PS: I live in Florida and we are going to be towing a 5000 travel trailer to Colorado and beyond, so would prefer to avoid getting stranded.

PSS: This vehicle has been driven to 2 different shops, towed to another, and sure enough starts up fine and "can't be fixed 'cause it ain't broke". Arghhhh.

PSSS: I am going to replace the starter relay as well just because it is $11 and replacement requires skill and intelligence of orangutan which I believe I can muster.

Thanks.
 

IllogicTC

Member
Dec 30, 2013
3,452
Welcome!

A rather common issue with no-start scenarios seems to be the ignition switch. Have you checked and ruled out this possibility yet? It may be something as simple as the contact for START within the switch isn't quite getting hit when turning the key. Threads on replacement if this is deemed your culprit are literally all over the place around here, that's how common it is.

For testing the PNP switch, locate it first on the lower-left side of the transmission. Pin 12 should be a pink wire, that's feeding +12V whenever the vehicle is in RUN or START. Pin 1 is a yellow wire, and only has power when Pin 12 has power, and the switch is in PARK or NEUTRAL. This is part of the starting interlock.

I would imagine your best course of action to test the PNP would be to rig up a test bed and observe that Pin 1 has power when in Park or Neutral, and the key in RUN or START. If you have a scenario where it doesn't, then switch your testing over to Pin 12 and observe that it has power whenever the ignition is in RUN or START. If not, it's likely your ignition switch.

In the Technical Discussion area for the GMT360/370/305 platform, there is thread marked as a sticky toward the top of the list that reads "Need manuals? Get them here!" We have plenty of service manuals available in PDF format for free in this thread, just download the ones relevant to your year.
 

greggraves

Original poster
Member
Mar 30, 2014
28
Yes I understand the procedure, and in fact have the step by step GM diagnosis chart I downloaded off your site ... however, none of that does me any good when there is no problem, i.e., when there is no problem everything checks out fine, which is almost 100% of the time. I figure there are four things that are likely culprits: the starter relay ($11), the PNP switch ($48), the ignition switch ($45 plus dealing with the Antitheft), starter ($500 installed by shop). Bottom line is that I have to GUESS what is wrong and start replacing stuff. I know the PNP switch malfunction will reproduce what I am experiencing, are you saying that the ignition switch would reproduce the same thing?
 

IllogicTC

Member
Dec 30, 2013
3,452
greggraves said:
Yes I understand the procedure, and in fact have the step by step GM diagnosis chart I downloaded off your site ... however, none of that does me any good when there is no problem, i.e., when there is no problem everything checks out fine, which is almost 100% of the time. I figure there are four things that are likely culprits: the starter relay ($11), the PNP switch ($48), the ignition switch ($45 plus dealing with the Antitheft), starter ($500 installed by shop). Bottom line is that I have to GUESS what is wrong and start replacing stuff. I know the PNP switch malfunction will reproduce what I am experiencing, are you saying that the ignition switch would reproduce the same thing?
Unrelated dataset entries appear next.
(** The engine's "stop", under the lock *)
Definition stop_locked (e : env) (s : sat) : sat :=
  let s := s <| stop_ms := now e |> in
  let '(ended, s) := if alarm_on (tm s) then (true, alarm_stop c s) else (call_on e, s) in
  let s := s <| stop_cut := ended || eqst SPEAKING (st s) || eqst THINKING (st s) |> in
  if eqst SPEAKING (st s) then (sounds_drop_wake (s <| barge_in := false |>)) <| flush_playback := true |>
  else if eqst LISTENING (st s) && (now e - wake_cut_ms s <? 4000) then
    let s := sounds_drop_wake (s <| stop_cut := true |>) in
    if connected s && has_cancel c then quiet_cancel c e s
    else (core_pipeline_finish c e (s <| barge_in := false |>)) <| quiet_abort := true |>
  else
    let quiet := eqst LISTENING (st s) && stop_ends s && stop_heard s && connected s && has_cancel c in
    let s := if negb ended && negb (music_on s =? 0) then snd (music_stop e s) else s in
    if quiet then quiet_cancel c e (sounds_drop_wake s) else s.
(** The Drop In is hung up before the lock is taken *)
Definition stop_word (e : env) (s : sat) : sat := stop_locked e (if call_on e then emit DropinHangup s else s).

(** ** What was said *)
Definition stops : list bytes :=
  [str "stop"; str "stopp"; str "stoppen"; str "stoppa"; str "halt"; str "arrête"; str "arrete"; str "basta"; str "para"; str "pare"].
Definition hangups : list bytes :=
  [str "hangup"; str "endcall"; str "endthecall"; str "enddropin"; str "auflegen"; str "legauf"; str "beenden"; str "anrufbeenden";
   str "dropinbeenden"; str "gesprächbeenden"; str "raccroche"; str "raccrocher"; str "cuelga"; str "colgar";
   str "riattacca"; str "riaggancia"; str "ophangen"; str "hangop"; str "legop"].

(** Space, tab, stops, marks and quotes, as the bytes of the string strchr searches *)
Definition punctuation : bytes := [32; 9; 46; 44; 33; 63; 0xC2; 0xA1; 0xC2; 0xBF; 34; 39].
Definition plain_word (text : bytes) : bytes := map tolower (take 31 (filter (fun b => b ∉ punctuation) text)).
Definition is_one_of (w : bytes) (l : list bytes) : bool := bool_decide (w ∈ l).

(** The word without the wake word in front of it *)
Definition without_wake (k w : bytes) : bytes :=
  if (0 <? length k)%nat && (length k <? length w)%nat && bool_decide (take (length k) w = k) then drop (length k) w else w.

Definition cancel_run (e : env) (s : sat) : sat :=
  let s := if connected s && has_cancel c then
             (emit (P Cancel) (s <| barge_in := false |> <| streaming := false |>)) <| quiet_abort := true |>
           else s in
  core_pipeline_finish c e s.

(** true: the run is over, nothing more comes of the text *)
Definition core_transcript (e : env) (text : bytes) (s : sat) : bool * sat :=
  let said := plain_word text in
  let k := plain_word (wake_phrase_bare 64 (ww s)) in
  let w := without_wake k said in
  if replay_whole s && (0 <? length k)%nat && bool_decide (said = k) then
    let s := if run_wake s then wake_told c e no_speech s else s in
    (true, if connected s && has_cancel c then quiet_cancel c e s else core_pipeline_finish c e s)
  else if call_on e && (is_one_of w stops || is_one_of w hangups) then
    (true, cancel_run e (emit DropinHangup s))
  else
    let hit := is_one_of w stops in
    if alarm_on (tm s) then
      if negb hit && negb (timer_stop_any (tm s) && (0 <? length w)%nat) then (false, s)
      else (true, cancel_run e (alarm_stop c s))
    else
      let cut := hit && (now e - wake_cut_ms s <? 10000) in
      if negb hit then (false, s)
      else if cut then (true, cancel_run e s)
      else
        let '(paused, s) := music_stop e s in
        if paused || (negb (music_stopped_ms s =? 0) && (now e - music_stopped_ms s <? 10000)) then (true, cancel_run e s)
        else (false, s).

(** ** The wake word engine (on_wake, on_near_miss) *)

(** strcasecmp *)
Definition same_word (a b : bytes) : bool := bool_decide (map tolower a = map tolower b).
(** A keyword of slot [slot] is passed over: another word than the one picked, or the other
    side of a Drop In talks ([far]) *)
Definition not_ours (slot : nat) (keyword : bytes) (s : sat) : bool :=
  let k := wake_keyword s !!! slot in
  (0 <? length k)%nat && negb (same_word keyword k).
Definition wake_tell (e : env) (w : wake_event) (s : sat) : sat := wake_told c e w s.

(** The section under the lock of a wake word of slot [slot] over samples [b] to [e_] *)
Definition wake_noted (slot : nat) (b e_ : Z) (s : sat) : sat :=
  s <| heard_ms := last_wake_ms s |> <| kw_begin := b |> <| kw_end := e_ |>
    <| ww := (ww s) <| wake_phrase := wake_loaded s !!! slot |> |>.
(** [round]: arbitration runs; the detection is then left to the capture thread (true) *)
Definition on_wake (e : env) (round far : bool) (slot : nat) (keyword : bytes) (b e_ : Z) (s : sat) : bool * sat :=
  if negb (core_local_wake c) then (false, s)
  else if not_ours slot keyword s && negb (same_word keyword (str "STOP")) then (false, s)
  else if dropin_live s && far then (false, s)
  else if same_word keyword (str "STOP") then (false, if (slot =? wake_slot_heard s)%nat then stop_word e s else s)
  else
    let s := (wake_tell e detected s) <| last_wake_ms := now e |> <| wake_slot_heard := slot |> in
    let s := wake_noted slot b e_ s in
    if round then (true, s) else (false, trigger e false e_ s).
Definition on_near_miss (e : env) (far : bool) (slot : nat) (keyword : bytes) (s : sat) : sat :=
  if negb (core_local_wake c) || same_word keyword (str "STOP") || not_ours slot keyword s then s
  else if dropin_live s && far then s
  else wake_tell e near_miss s.

(** The round is over: the winner answers, the others tell *)
Definition answer (e : env) (from : Z) (s : sat) : sat :=
  let s := trigger e false from s in
  if streaming s then s else afe_done s.
Definition round_over (e : env) (won : bool) (from : Z) (s : sat) : sat :=
  if won then answer e from s else wake_tell e answered_elsewhere (afe_done s).

(** Whether this Echo takes part in a round (wake_heard), and with what priority *)
Definition can_answer (e : env) (s : sat) : bool := alarm_on (tm s) || (connected s && satellite_running s && negb (core_muted e s)).
Definition claim_prio (s : sat) : Z := if alarm_on (tm s) || negb (eqst IDLE (st s)) then 2 else 0.

(** ** Drop In *)
Definition dropin_led (d : dropin_st) : option pattern :=
  match d with D_IDLE => None | D_CALLING => Some call_outbound_ringing | D_RINGING => Some call_incoming | D_LIVE => Some call_connected end.
Definition core_dropin (e : env) (d : dropin_st) (peer : bytes) (outgoing : bool) (s : sat) : sat :=
  let was := dropin_was s in
  let s := s <| dropin_was := d |> in
  let s :=
    if isd d was then s else
    let s := match dropin_led was with Some p => led false p s | None => s end in
    let s := match dropin_led d with
             | Some p => led true p s
             | None => if isd D_LIVE was then led true call_connected_end s else s
             end in
    let s := s <| dropin_ring_at := now e + (if isd D_CALLING d then 1000 else 0) |>
               <| dropin_ring := match d with D_RINGING => SND_RING_IN | D_CALLING => SND_RING_OUT | _ => -1 end |> in
    let s := match d with
             | D_LIVE => sound_queue (if outgoing || isd D_RINGING was then SND_CALL_ON else SND_DROPIN) s
             | D_IDLE => sound_queue SND_CALL_OFF s
             | _ => s
             end in
    let s := emit MixApply (s <| dropin_live := isd D_LIVE d |>) in
    let s := if isd D_LIVE d then s else listening_apply (s <| listen_call := false |>) in
    if_linked (has_dropin c) (Dropin_changed d peer) s in
  let s := if isd D_LIVE d && negb (isd D_LIVE was) then
             emit A2dpPause (if core_sendspin_port c then emit SendspinPause s else s) else s in
  if isd D_IDLE d && isd D_LIVE was then emit A2dpUnyield s else s.
Definition core_dropin_result (r : Z) (here : bool) (s : sat) : sat :=
  if_linked (has_dropin c) (Dropin_result r) (if here then sound_queue SND_CALL_OFF s else s).
Definition core_dropin_listen (on : bool) (s : sat) : sat :=
  if negb (Bool.eqb on (listen_call s)) && (negb on || dropin_live s) then listening_apply (s <| listen_call := on |>) else s.
(** Why a call is refused: 1, the microphones are off; 2, do not disturb *)
Definition core_dropin_refusal (e : env) (incoming : bool) (s : sat) : option Z :=
  if latch e || soft_mute s then Some 1 else if incoming && dnd s then Some 2 else None.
It may as it's part of the interlock, but I cannot absolutely confirm as my switch has thankfully lasted me this long. But with something with such an intermittent failure, it's either shotgun parts or leave a test bed semi-permanently attached in hopes that it will show up again. If you're down with tossing a new relay in just to be sure, I don't see what it'd hurt if the price is right.

When the key is turned to START and the vehicle decides to flip you the bird, do the gauges do their self-check (where they go down and come back up)?
 

RayVoy

Member
Nov 20, 2011
939
So we can break this down with a little thought........................

- if the relay was bad, the dash lights would not be impacted.
- ditto for the starter
- the ignition switch is a know failure item
- the PNR switch has not caused a reported (on this iste that I am aware of) failure.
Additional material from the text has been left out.